What is being asked: The entries below hold a line with "End RoundTrip." and a line with "apply (proj2 (@numeric_tensor_round_trip". Return those lines and all that lie between them, exactly and only.

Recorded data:
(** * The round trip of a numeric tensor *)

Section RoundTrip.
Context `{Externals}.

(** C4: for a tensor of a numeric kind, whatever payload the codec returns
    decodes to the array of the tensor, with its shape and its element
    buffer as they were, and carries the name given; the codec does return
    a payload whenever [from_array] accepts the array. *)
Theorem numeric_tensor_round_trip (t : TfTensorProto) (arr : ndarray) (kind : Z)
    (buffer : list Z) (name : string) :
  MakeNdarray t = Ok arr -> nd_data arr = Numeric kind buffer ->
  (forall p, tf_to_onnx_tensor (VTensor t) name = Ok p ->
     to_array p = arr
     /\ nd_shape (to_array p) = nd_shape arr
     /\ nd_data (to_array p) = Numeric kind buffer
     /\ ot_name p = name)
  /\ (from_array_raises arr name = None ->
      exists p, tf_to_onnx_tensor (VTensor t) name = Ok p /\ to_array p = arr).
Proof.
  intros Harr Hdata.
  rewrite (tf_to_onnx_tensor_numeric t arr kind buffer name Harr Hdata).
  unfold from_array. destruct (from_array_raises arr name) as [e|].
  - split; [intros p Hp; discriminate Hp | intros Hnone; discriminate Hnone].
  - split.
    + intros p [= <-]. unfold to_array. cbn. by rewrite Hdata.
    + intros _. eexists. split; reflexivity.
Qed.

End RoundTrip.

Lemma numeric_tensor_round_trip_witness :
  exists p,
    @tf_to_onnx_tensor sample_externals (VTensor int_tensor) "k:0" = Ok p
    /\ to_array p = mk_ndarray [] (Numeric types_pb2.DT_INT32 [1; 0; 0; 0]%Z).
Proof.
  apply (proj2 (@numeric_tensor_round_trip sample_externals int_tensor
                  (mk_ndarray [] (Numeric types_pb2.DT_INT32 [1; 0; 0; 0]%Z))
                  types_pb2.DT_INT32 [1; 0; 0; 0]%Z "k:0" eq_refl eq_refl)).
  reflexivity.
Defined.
...
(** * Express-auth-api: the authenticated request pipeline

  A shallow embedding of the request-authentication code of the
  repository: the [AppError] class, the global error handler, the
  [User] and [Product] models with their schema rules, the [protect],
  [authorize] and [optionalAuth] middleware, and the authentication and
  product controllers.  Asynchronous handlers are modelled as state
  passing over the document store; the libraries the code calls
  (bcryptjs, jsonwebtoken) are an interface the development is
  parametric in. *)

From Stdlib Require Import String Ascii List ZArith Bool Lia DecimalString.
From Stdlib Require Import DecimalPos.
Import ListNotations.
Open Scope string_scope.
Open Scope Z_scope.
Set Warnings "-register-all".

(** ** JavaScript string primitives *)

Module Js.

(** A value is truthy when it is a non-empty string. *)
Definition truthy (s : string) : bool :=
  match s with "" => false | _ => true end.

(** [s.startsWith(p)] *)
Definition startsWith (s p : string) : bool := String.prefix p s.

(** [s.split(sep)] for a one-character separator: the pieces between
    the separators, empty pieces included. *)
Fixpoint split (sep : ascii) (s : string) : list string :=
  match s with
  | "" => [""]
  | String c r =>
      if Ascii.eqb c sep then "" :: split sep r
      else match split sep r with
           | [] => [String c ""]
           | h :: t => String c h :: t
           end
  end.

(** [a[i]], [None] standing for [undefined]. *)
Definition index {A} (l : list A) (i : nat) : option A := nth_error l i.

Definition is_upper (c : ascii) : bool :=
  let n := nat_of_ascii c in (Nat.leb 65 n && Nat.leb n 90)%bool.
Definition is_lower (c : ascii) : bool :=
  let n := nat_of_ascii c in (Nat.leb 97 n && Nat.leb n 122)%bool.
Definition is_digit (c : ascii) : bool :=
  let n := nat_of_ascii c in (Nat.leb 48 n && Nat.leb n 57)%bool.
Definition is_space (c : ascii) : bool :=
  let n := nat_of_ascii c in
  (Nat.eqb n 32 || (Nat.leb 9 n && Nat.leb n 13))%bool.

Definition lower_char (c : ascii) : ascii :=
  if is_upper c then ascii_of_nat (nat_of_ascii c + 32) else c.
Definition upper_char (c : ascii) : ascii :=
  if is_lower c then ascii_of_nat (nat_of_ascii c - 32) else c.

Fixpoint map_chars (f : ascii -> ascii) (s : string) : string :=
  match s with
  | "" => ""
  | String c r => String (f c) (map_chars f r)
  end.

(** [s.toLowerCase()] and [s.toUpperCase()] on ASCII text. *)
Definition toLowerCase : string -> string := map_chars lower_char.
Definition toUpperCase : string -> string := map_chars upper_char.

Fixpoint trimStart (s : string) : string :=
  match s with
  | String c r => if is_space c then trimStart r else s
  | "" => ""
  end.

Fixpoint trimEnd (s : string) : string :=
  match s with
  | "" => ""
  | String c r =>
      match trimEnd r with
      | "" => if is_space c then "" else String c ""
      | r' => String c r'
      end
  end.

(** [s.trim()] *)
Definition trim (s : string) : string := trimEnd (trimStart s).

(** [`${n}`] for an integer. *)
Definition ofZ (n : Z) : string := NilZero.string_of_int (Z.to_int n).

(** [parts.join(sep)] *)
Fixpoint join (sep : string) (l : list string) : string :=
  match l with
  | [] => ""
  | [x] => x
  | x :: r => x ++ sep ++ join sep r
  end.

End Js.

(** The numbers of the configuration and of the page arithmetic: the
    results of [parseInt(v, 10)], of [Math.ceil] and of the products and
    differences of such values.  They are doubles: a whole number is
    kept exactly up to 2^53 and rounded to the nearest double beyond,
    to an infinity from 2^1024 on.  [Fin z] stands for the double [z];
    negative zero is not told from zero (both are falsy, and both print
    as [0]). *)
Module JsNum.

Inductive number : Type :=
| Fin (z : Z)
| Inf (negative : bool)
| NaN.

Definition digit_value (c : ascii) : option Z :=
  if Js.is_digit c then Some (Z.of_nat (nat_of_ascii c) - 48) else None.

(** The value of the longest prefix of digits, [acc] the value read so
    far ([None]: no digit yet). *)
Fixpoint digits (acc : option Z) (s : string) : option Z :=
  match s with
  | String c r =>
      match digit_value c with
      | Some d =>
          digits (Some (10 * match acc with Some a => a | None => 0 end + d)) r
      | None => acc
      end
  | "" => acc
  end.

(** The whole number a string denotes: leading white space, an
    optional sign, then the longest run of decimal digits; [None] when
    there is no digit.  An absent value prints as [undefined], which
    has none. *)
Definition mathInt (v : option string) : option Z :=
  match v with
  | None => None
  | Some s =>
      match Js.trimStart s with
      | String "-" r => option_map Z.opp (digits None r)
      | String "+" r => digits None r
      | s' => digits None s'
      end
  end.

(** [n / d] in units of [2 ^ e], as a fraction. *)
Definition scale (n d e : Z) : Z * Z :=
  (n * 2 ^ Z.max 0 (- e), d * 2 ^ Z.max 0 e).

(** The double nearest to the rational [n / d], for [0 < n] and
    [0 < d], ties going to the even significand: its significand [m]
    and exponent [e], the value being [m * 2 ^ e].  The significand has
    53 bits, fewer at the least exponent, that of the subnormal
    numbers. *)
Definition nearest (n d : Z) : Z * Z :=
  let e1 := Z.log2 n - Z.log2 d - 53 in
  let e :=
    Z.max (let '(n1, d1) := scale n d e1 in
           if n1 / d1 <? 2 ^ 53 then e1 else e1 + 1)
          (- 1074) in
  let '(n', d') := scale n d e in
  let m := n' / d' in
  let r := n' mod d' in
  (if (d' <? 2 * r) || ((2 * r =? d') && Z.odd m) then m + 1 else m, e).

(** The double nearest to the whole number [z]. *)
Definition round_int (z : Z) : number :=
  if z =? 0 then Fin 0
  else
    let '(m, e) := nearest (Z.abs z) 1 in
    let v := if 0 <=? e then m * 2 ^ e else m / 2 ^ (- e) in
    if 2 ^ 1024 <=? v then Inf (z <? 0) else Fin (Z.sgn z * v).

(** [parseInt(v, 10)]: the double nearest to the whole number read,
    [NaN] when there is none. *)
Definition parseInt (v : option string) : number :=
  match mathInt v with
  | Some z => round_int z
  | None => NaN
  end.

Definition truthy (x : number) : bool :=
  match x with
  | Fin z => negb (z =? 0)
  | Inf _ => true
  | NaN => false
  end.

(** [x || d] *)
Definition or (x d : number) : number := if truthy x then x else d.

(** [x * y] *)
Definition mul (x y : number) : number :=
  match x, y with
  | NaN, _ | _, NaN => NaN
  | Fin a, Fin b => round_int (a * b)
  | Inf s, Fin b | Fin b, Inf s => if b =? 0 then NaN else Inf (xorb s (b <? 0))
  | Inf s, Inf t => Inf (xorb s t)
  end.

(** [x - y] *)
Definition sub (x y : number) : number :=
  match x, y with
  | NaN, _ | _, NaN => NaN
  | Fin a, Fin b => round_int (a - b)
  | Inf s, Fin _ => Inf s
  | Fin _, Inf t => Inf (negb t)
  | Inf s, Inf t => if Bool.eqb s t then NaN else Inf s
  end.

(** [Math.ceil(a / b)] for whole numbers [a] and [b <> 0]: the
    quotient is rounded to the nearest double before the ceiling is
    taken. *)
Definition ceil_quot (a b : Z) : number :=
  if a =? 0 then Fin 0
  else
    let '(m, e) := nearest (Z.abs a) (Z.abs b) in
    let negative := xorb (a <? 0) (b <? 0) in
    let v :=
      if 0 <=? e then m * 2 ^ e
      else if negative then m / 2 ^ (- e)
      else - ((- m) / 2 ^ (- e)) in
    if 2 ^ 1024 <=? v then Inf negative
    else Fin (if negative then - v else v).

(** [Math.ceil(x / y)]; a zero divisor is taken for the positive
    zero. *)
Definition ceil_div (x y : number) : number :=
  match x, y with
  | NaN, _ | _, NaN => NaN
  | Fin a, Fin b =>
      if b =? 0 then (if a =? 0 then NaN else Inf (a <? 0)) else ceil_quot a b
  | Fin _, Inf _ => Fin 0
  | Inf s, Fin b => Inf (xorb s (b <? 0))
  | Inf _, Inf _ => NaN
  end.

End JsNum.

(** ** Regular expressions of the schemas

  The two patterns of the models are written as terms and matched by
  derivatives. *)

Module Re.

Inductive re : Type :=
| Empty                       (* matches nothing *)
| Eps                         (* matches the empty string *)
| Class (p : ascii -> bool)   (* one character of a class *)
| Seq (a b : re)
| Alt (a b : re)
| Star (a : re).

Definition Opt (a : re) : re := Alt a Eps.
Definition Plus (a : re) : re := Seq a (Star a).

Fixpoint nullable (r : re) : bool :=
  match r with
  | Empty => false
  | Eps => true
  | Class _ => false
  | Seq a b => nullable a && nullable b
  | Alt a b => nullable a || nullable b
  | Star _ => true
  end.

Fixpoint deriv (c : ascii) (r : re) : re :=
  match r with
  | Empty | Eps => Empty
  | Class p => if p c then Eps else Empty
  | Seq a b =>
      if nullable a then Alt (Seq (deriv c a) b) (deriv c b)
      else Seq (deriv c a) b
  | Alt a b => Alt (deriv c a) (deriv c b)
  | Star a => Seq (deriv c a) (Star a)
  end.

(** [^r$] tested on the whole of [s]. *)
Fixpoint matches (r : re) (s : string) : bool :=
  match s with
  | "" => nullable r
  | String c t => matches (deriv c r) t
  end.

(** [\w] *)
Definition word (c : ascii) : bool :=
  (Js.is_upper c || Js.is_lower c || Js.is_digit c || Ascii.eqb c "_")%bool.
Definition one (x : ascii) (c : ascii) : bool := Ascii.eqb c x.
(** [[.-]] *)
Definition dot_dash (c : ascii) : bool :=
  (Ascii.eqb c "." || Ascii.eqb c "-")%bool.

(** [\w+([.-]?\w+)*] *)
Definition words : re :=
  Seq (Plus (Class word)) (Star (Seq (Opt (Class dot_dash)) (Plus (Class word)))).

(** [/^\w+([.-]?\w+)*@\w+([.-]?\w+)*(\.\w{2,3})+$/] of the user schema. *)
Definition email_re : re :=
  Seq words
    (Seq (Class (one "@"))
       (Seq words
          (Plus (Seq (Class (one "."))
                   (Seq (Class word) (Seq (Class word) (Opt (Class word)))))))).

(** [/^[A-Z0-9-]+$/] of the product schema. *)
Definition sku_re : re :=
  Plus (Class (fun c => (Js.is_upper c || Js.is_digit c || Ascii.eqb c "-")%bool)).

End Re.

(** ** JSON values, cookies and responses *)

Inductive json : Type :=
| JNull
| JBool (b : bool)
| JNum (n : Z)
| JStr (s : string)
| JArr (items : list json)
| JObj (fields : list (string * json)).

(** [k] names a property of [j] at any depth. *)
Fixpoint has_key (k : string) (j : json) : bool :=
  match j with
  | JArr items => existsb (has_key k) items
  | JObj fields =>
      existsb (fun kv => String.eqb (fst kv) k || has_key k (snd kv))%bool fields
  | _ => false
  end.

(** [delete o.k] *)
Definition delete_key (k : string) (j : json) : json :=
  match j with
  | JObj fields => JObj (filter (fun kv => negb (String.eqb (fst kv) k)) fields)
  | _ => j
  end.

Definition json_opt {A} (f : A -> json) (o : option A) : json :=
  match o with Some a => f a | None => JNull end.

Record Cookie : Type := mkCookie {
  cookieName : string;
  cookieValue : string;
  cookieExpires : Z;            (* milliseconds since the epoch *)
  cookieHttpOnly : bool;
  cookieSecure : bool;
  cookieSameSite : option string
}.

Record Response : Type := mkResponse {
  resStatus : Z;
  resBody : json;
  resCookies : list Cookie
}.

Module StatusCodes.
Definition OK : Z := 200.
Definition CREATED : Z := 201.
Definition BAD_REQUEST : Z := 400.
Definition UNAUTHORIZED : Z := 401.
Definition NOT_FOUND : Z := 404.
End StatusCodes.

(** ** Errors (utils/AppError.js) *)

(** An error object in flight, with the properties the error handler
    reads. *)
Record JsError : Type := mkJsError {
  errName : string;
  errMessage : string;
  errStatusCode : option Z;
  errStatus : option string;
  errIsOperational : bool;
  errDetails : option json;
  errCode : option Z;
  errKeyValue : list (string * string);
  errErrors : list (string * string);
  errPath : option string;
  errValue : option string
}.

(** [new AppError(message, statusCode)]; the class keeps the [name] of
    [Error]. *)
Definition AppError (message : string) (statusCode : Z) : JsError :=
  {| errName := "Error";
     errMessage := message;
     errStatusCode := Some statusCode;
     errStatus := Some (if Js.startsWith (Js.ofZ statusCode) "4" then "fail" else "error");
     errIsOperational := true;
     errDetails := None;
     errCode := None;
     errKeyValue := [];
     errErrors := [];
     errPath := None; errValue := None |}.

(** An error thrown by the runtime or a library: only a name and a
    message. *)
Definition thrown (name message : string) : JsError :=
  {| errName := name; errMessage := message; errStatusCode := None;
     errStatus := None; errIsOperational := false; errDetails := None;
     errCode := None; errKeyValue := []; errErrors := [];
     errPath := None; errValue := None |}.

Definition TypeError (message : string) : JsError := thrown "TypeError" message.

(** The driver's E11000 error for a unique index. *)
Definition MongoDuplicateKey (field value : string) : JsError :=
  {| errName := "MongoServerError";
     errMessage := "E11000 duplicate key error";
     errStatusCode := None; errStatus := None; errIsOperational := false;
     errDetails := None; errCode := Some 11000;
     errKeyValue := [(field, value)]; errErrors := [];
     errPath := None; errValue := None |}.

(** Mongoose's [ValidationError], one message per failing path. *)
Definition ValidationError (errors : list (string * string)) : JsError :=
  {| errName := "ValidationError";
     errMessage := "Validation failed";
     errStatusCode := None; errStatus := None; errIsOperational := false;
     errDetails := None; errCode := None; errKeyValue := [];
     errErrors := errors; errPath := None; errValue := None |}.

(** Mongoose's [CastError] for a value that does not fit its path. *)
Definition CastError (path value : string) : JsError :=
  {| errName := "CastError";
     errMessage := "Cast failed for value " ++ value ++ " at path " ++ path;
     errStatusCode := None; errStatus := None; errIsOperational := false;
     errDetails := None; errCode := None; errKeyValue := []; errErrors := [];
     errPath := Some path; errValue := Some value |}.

Output for this task:
End RoundTrip.

Lemma numeric_tensor_round_trip_witness :
  exists p,
    @tf_to_onnx_tensor sample_externals (VTensor int_tensor) "k:0" = Ok p
    /\ to_array p = mk_ndarray [] (Numeric types_pb2.DT_INT32 [1; 0; 0; 0]%Z).
Proof.
  apply (proj2 (@numeric_tensor_round_trip sample_externals int_tensor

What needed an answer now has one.